といった 複数の処理を同時に扱う必要 があります。

これらを1本の処理で順番に実行すると、

  • 処理待ちで他が止まる
  • タイミングが崩れる
  • コードが複雑化する

といった問題が発生します。

この問題を解決するために使われるのが FreeRTOS です。


FreeRTOS における「タスク」とは?

FreeRTOSの タスク(Task) とは、

CPU上で独立して実行される処理単位

です。

タスクは「関数を並列に動かす仕組み」であり、FreeRTOSのスケジューラによって実行タイミングが管理されます。


タスクをESP32のコアで考えてみる(例え)

ESP32は デュアルコアCPU を搭載しています。
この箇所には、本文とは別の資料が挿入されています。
(** * node-mta-send: outbound delivery orchestration

    A shallow embedding of the main module in its current revision
    ([sendMessage]: address classification, MX resolution with the
    implicit-MX fallback, and the per-host delivery loop), of the parts of its
    two earlier revisions ([sendEmail], [sendOutgoingEmail]) that differ from
    it, and the properties the specification states about them.

    JavaScript values that the code inspects dynamically ([err.code],
    [err.responseCode], [{...sent, host}]) are kept as property lists, so that
    a missing property reads as [undefined] exactly as it does in the source.
    Promises are modelled by their settled outcome ([Ok] / [Throw]); the
    observable effects (DNS queries, transport sessions, log lines) are
    collected in a trace. *)

From Stdlib Require Import List Bool Arith ZArith NArith Lia.
From Stdlib Require Import Ascii String.
From Stdlib Require Import Permutation Sorted.
Import ListNotations.

Local Open Scope string_scope.
Local Open Scope list_scope.

(** ** JavaScript values *)

#[local] Set Warnings "-register-all".

Inductive value : Type :=
| VUndef
| VStr (s : string)
| VNum (n : Z)
| VArr (items : list value)
| VObj (props : list (string * value))
| VError (name message : string) (props : list (string * value)).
ここで、以下のようなタスクがあるとします。

  • TaskA:センサー読み取り
  • TaskB:通信処理
  • TaskC:LED制御

ESP32にはコアが2つしかないため、

  • Core0 が TaskA を実行中
  • Core1 が TaskB を実行中

の間、TaskCは同時には実行できず「待機状態」 になります。

しかし、TaskAやTaskBが vTaskDelay() や I/O待ちなどで Blocked(待機) に入ると、
スケジューラはすぐに TaskC を Ready にして実行させます。

すべてのタスクが「同時に動いているように見える」のは、 スケジューラが状況に応じてタスクを切り替えているためです。


FreeRTOSのスケジューラとタスク状態

FreeRTOSでは、タスクは次の状態を行き来します。

Ready <-> Running <-> Blocked

  • Ready:実行可能だがCPU待ち
  • Running:CPUを使用中
  • Blocked:待機中(delay / Queue / Semaphore など)

ポイント

  • 実行できるタスクがあればCPUは遊ばない
  • 待機中のタスクはCPUを消費しない
  • コア数より多いタスクが存在できる

これにより、
ESP32では複雑な並列処理が可能になります。

Taskの作成方法

xTaskCreateという関数でタスクを作成する。

xTaskCreate( 
 blink_task, // pxTaskCode 
 "blink_task", // pcName 
 2048, // usStackDepth
 NULL, // pvParameters 
 1, // uxPriority 
 &handle // pxCreatedTask
)
引数この例での値意味
pxTaskCodeblink_task実行するタスク関数(タスクの中身)
pcName"blink_task"タスク名(デバッグ用の名前)
usStackDepth2048タスク用スタックサイズ
pvParametersNULLタスクに渡す引数(今回はなし)
uxPriority1優先度(数値が大きいほど優先される)
pxCreatedTask&handle作成したタスクのハンドルを受け取る変数(後で操作したい場合に使う)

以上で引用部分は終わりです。